What is needed
Exact copies of the lines from the line containing "first, it may" through the last line of the entries below are the whole answer.

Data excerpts

(** * Derived-data layer of the budget tracker (src/utils/helpers.ts)

    A shallow embedding of the helper functions that turn the expense, budget
    and savings records into the displayed aggregates, of the funding handler
    of [AddFundsForm.tsx] and of [updateSavingsAmount] of the application
    context, with the properties the specification states about them.

    Conventions of the embedding.
    - A TypeScript [number] holding an amount is an exact rational ([Qc]);
      infinities and NaN are outside the model.  A division is written
      [a /? b] and has no value when [b] is zero.  Where a property depends
      on the rounding of IEEE-754 doubles, the aggregation is run on the
      primitive binary64 numbers ([Module Double]).
    - A TypeScript object used as a dictionary is a [gmap] over its own keys;
      a missing key is JavaScript's [undefined].  The keys are categories, of
      the closed type [ExpenseCategory]; [getPrettyCategoryName], which is
      also meant for unrecognised strings, is given with the members that
      every object inherits from [Object.prototype].
    - The core functions are given twice: on values, and, where aliasing and
      writes in place matter, as programs on a heap of objects with a clock
      ([Module Js]).
    - Strings are [string]; [startsWith] is [String.prefix].
    - The wall clock ([new Date()]) and the random source
      ([crypto.randomUUID()]) are explicit arguments.
    - A [Date] is its local calendar fields; [setMonth] follows the abstract
      operations of ECMA-262 ([MakeDay], [YearFromTime], [MonthFromTime],
      [DateFromTime]), and [format(date, 'yyyy-MM')] follows date-fns.
    - [async] functions run to completion in one step; the answer of the
      persistence service is an argument. *)

From Stdlib Require Import ZArith QArith Qcanon Lia.
From Stdlib Require Import Floats.PrimFloat.
From stdpp Require Import base numbers strings list gmap fin_maps sorting.
Lemma critical_iff :
  existsb (λ delta, dec_geb (dec_abs delta) critical) [dec_sub e d; dec_sub e t; dec_sub d t] = true ↔
  at_least (units critical) ze zd zt.
Proof.
  destruct (exact_sub e d ze zd He Hd) as (_ & _ & Hp1 & Hu1), (exact_sub e t ze zt He Ht) as (_ & _ & Hp2 & Hu2),
    (exact_sub d t zd zt Hd Ht) as (_ & _ & Hp3 & Hu3).
  unfold at_least. cbn [existsb]. rewrite !orb_true_iff, !units_geb, Hu1, Hu2, Hu3, !Z.leb_le by done. naive_solver.
Qed.

Lemma is_drifted_iff : is_drifted x = true ↔ drift (units tolerance) ze zd zt.
Proof.
  assert (diff_severity x = SEV_OK ↔ diff_reasons x = []) as Hs.
  { unfold x, _difference_for_symbol, _difference_severity. cbn [diff_severity diff_reasons].
    destruct (_difference_reasons _ _ _ _); [done|]. by destruct (existsb _ _). }
  unfold is_drifted. rewrite negb_true_iff, bool_decide_eq_false, Hs, reasons_nil.
  unfold drift. split; [lia|]. tauto.
Qed.

Lemma severity_critical :
  diff_severity x = SEV_CRITICAL ↔ drift (units tolerance) ze zd zt ∧ at_least (units critical) ze zd zt.
Proof.
  rewrite <- critical_iff. rewrite <- is_drifted_iff. unfold is_drifted, x, _difference_for_symbol,
    _difference_severity. cbn [diff_severity]. destruct (_difference_reasons _ _ _ _) as [|r l].
  - rewrite bool_decide_eq_true_2 by done. naive_solver.
  - destruct (existsb _ _); rewrite bool_decide_eq_false_2 by done; naive_solver.
Qed.
End difference.

Section report.
Context (user account : string) (exchange database target : list PositionQuantitySnapshot).
Context (tolerance critical : dec).
Context (He : exact_side exchange) (Hd : exact_side database) (Ht : exact_side target).
Context (Htol : ten_places tolerance) (Htol0 : 0 ≤ units tolerance) (Hcrit : ten_places critical).
Let r := reconcile_position_snapshots user account exchange database target tolerance critical.

Lemma side_exact l symbol : exact_side l → exact_quantity (quantity_of symbol (_normalize_snapshots l)) (total symbol l).
Proof.
  intros Hl. destruct (normalize_total l Hl symbol) as [Hp Hu]. split; [done|]. split; [done|].
  pose proof (total_gross symbol l). destruct Hl as [_ Hg]. lia.
Qed.
Definition _notification_for_channel (channel : ReconciliationNotificationChannel)
    (r : PositionReconciliationReport) (payload : dict) : ReconciliationNotificationPlan :=
  {| rnp_channel := channel; rnp_severity := rep_severity r;
     rnp_title := "Position reconciliation " +:+ report_severity_value (rep_severity r);
     rnp_message := "Position reconciliation detected " +:+ str_of_Z (difference_count r) +:+
       " drifted symbol(s) for account " +:+ rep_account r +:+ ".";
     rnp_payload := payload |}.

Definition _notify_reconciliation_drift (alert_runtime : option AlertRuntime)
    (r : PositionReconciliationReport) : M unit :=
  match alert_runtime with
  | None => mret tt
  | Some rt => notify_reconciliation_drift rt (report_status_value (rep_status r))
                 (report_severity_value (rep_severity r)) (difference_count r)
  end.

Definition is_drift (r : PositionReconciliationReport) : bool := bool_decide (rep_status r = DRIFT_DETECTED).

Definition build_reconciliation_hook_plan (r : PositionReconciliationReport)
    (channels : list ReconciliationNotificationChannel) (alert_runtime : option AlertRuntime) :
    M ReconciliationHookPlan :=
  let payload := _report_payload r in
  let action := if is_drift r then "position_reconciliation.drift_detected"
                else "position_reconciliation.matched" in
  let audit_entry := Build_ReconciliationAuditEntryPlan (rep_user r) (rep_account r) action
                       (rep_severity r) payload in
  let system_event := if is_drift r then Some (_system_event_for_drift r payload) else None in
  let notifications := map (λ c, _notification_for_channel c r payload)
                         (List.filter (λ _, is_drift r) channels) in
  (if is_drift r then _notify_reconciliation_drift alert_runtime r else mret tt) ;;
  mret (Build_ReconciliationHookPlan audit_entry system_event notifications false).

(** ** What is stored *)

(** [NotificationChannel(notification.channel.value)] *)
Definition notification_channel (c : ReconciliationNotificationChannel) : NotificationChannel :=
  match c with RC_INTERNAL => INTERNAL | RC_TELEGRAM => TELEGRAM | RC_EMAIL => EMAIL | RC_WEBHOOK => WEBHOOK end.

Definition notification_input (e : ReconciliationAuditEntryPlan) (n : ReconciliationNotificationPlan) :
    InternalNotificationInput :=
  {| nin_user := rae_user e; nin_account := Some (rae_account e);
     nin_severity := report_severity_value (rnp_severity n); nin_title := rnp_title n;
     nin_message := rnp_message n; nin_payload := rnp_payload n;
     nin_channel := notification_channel (rnp_channel n); nin_event_type := Some POSITION_DRIFT |}.

Record PersistedReconciliationHookPlan := {
  per_audit_log : AuditLog; per_system_event : option SystemEvent;
  per_internal_notifications : list InternalNotification }.

Section worker.
Context `{Database}.

Definition persist_reconciliation_hook_plan (plan : ReconciliationHookPlan) :
    M PersistedReconciliationHookPlan :=
  let entry := hook_audit_entry plan in
  audit_id ← new_id;
  now ← now_utc;
  let audit_log := Build_AuditLog audit_id (rae_user entry) (Some (rae_account entry)) (rae_action entry)
                     (report_severity_value (rae_severity entry)) (rae_payload entry) now in
  db_add audit_log ;;
  system_event ← match hook_system_event plan with
                 | None => mret None
                 | Some e =>
                     event_id ← new_id;
                     let row := Build_SystemEvent event_id (Some (rae_user entry)) (Some (rae_account entry))
                                  (rse_event_type e) (report_severity_value (rse_severity e)) (rse_payload e) now in
                     db_add row ;; mret (Some row)
                 end;
  internal_notifications ← create_preference_aware_internal_notifications
                             (map (notification_input entry) (hook_notifications plan));
  flush ;;
  mret (Build_PersistedReconciliationHookPlan audit_log system_event internal_notifications).

(** ** The worker *)

Definition PositionSnapshotProvider : Type := string → string → M (list PositionQuantitySnapshot).

Record ReconciliationSnapshotProviders := {
  pvd_exchange : PositionSnapshotProvider; pvd_database : PositionSnapshotProvider;
  pvd_target : PositionSnapshotProvider }.

Definition DatabasePositionSnapshotProvider : PositionSnapshotProvider := λ user account,
  rows ← db_scalars (λ p, String.eqb (pos_user p) user && String.eqb (pos_account p) account);
  mret (map (λ p, Build_PositionQuantitySnapshot (pos_symbol p) (pos_quantity p))
          (sort_by (λ a b, String.leb (pos_symbol a) (pos_symbol b)) rows)).

Record PositionReconciliationWorker := {
  wrk_providers : ReconciliationSnapshotProviders; wrk_quantity_tolerance : dec;
  wrk_critical_threshold : dec; wrk_notification_channels : list ReconciliationNotificationChannel;
  wrk_alert_runtime : option AlertRuntime }.

Record ReconciliationWorkerResult := {
  wrr_report : PositionReconciliationReport; wrr_hook_plan : ReconciliationHookPlan;
  wrr_persisted : PersistedReconciliationHookPlan; wrr_auto_fix_allowed : bool }.

Definition run_account (wk : PositionReconciliationWorker) (user account : string) :
    M ReconciliationWorkerResult :=
  exchange_positions ← pvd_exchange (wrk_providers wk) user account;
  database_positions ← pvd_database (wrk_providers wk) user account;
  target_positions ← pvd_target (wrk_providers wk) user account;
  let report := reconcile_position_snapshots user account exchange_positions database_positions
                  target_positions (wrk_quantity_tolerance wk) (wrk_critical_threshold wk) in
  hook_plan ← build_reconciliation_hook_plan report (wrk_notification_channels wk) (wrk_alert_runtime wk);
  persisted ← persist_reconciliation_hook_plan hook_plan;
  mret (Build_ReconciliationWorkerResult report hook_plan persisted false).
End worker.

(** ** What a run leaves alone

    Creating notifications touches no other table; of the tables the worker writes
    first, it may only flush what is pending. *)
Definition only_notifies (w w' : World) : Prop :=
  all_rows AuditLog w' = all_rows AuditLog w ∧ all_rows SystemEvent w' = all_rows SystemEvent w ∧
  (tbl (R:=Position) (w_new w) = [] → settled Position w w') ∧
  (tbl (R:=OrderExecution) (w_new w) = [] → settled OrderExecution w w') ∧ w_trace w' = w_trace w.

#[export] Instance only_notifies_preorder : PreOrder only_notifies.
Proof.
  split.
  - intros w. by repeat split.
  - intros w1 w2 w3 (A1 & B1 & P1 & E1 & T1) (A2 & B2 & P2 & E2 & T2). unfold only_notifies.
    split; [congruence|]. split; [congruence|]. split; [|split; [|congruence]]; unfold settled in *.
    + intros Hn. destruct (P1 Hn) as [Ht1 Hn1], (P2 Hn1) as [Ht2 Hn2]. split; [congruence|done].
    + intros Hn. destruct (E1 Hn) as [Ht1 Hn1], (E2 Hn1) as [Ht2 Hn2]. split; [congruence|done].
Qed.

(** Whether the user's stored preferences let a drift notification through; a user
    without preferences gets the default ones, which do. *)
Definition drift_allowed (user : string) (d : Db) : bool :=
  match find_first (λ p, String.eqb (prf_user p) user) (db_preferences d) with
  | Some p => _preferences_allow_internal_notification p (Some POSITION_DRIFT)
  | None => true
  end.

Task result
    first, it may only flush what is pending. *)
Definition only_notifies (w w' : World) : Prop :=
  all_rows AuditLog w' = all_rows AuditLog w ∧ all_rows SystemEvent w' = all_rows SystemEvent w ∧
  (tbl (R:=Position) (w_new w) = [] → settled Position w w') ∧
  (tbl (R:=OrderExecution) (w_new w) = [] → settled OrderExecution w w') ∧ w_trace w' = w_trace w.

#[export] Instance only_notifies_preorder : PreOrder only_notifies.
Proof.
  split.
  - intros w. by repeat split.
  - intros w1 w2 w3 (A1 & B1 & P1 & E1 & T1) (A2 & B2 & P2 & E2 & T2). unfold only_notifies.
    split; [congruence|]. split; [congruence|]. split; [|split; [|congruence]]; unfold settled in *.
    + intros Hn. destruct (P1 Hn) as [Ht1 Hn1], (P2 Hn1) as [Ht2 Hn2]. split; [congruence|done].
    + intros Hn. destruct (E1 Hn) as [Ht1 Hn1], (E2 Hn1) as [Ht2 Hn2]. split; [congruence|done].
Qed.

(** Whether the user's stored preferences let a drift notification through; a user
    without preferences gets the default ones, which do. *)
Definition drift_allowed (user : string) (d : Db) : bool :=
  match find_first (λ p, String.eqb (prf_user p) user) (db_preferences d) with
  | Some p => _preferences_allow_internal_notification p (Some POSITION_DRIFT)
  | None => true
  end.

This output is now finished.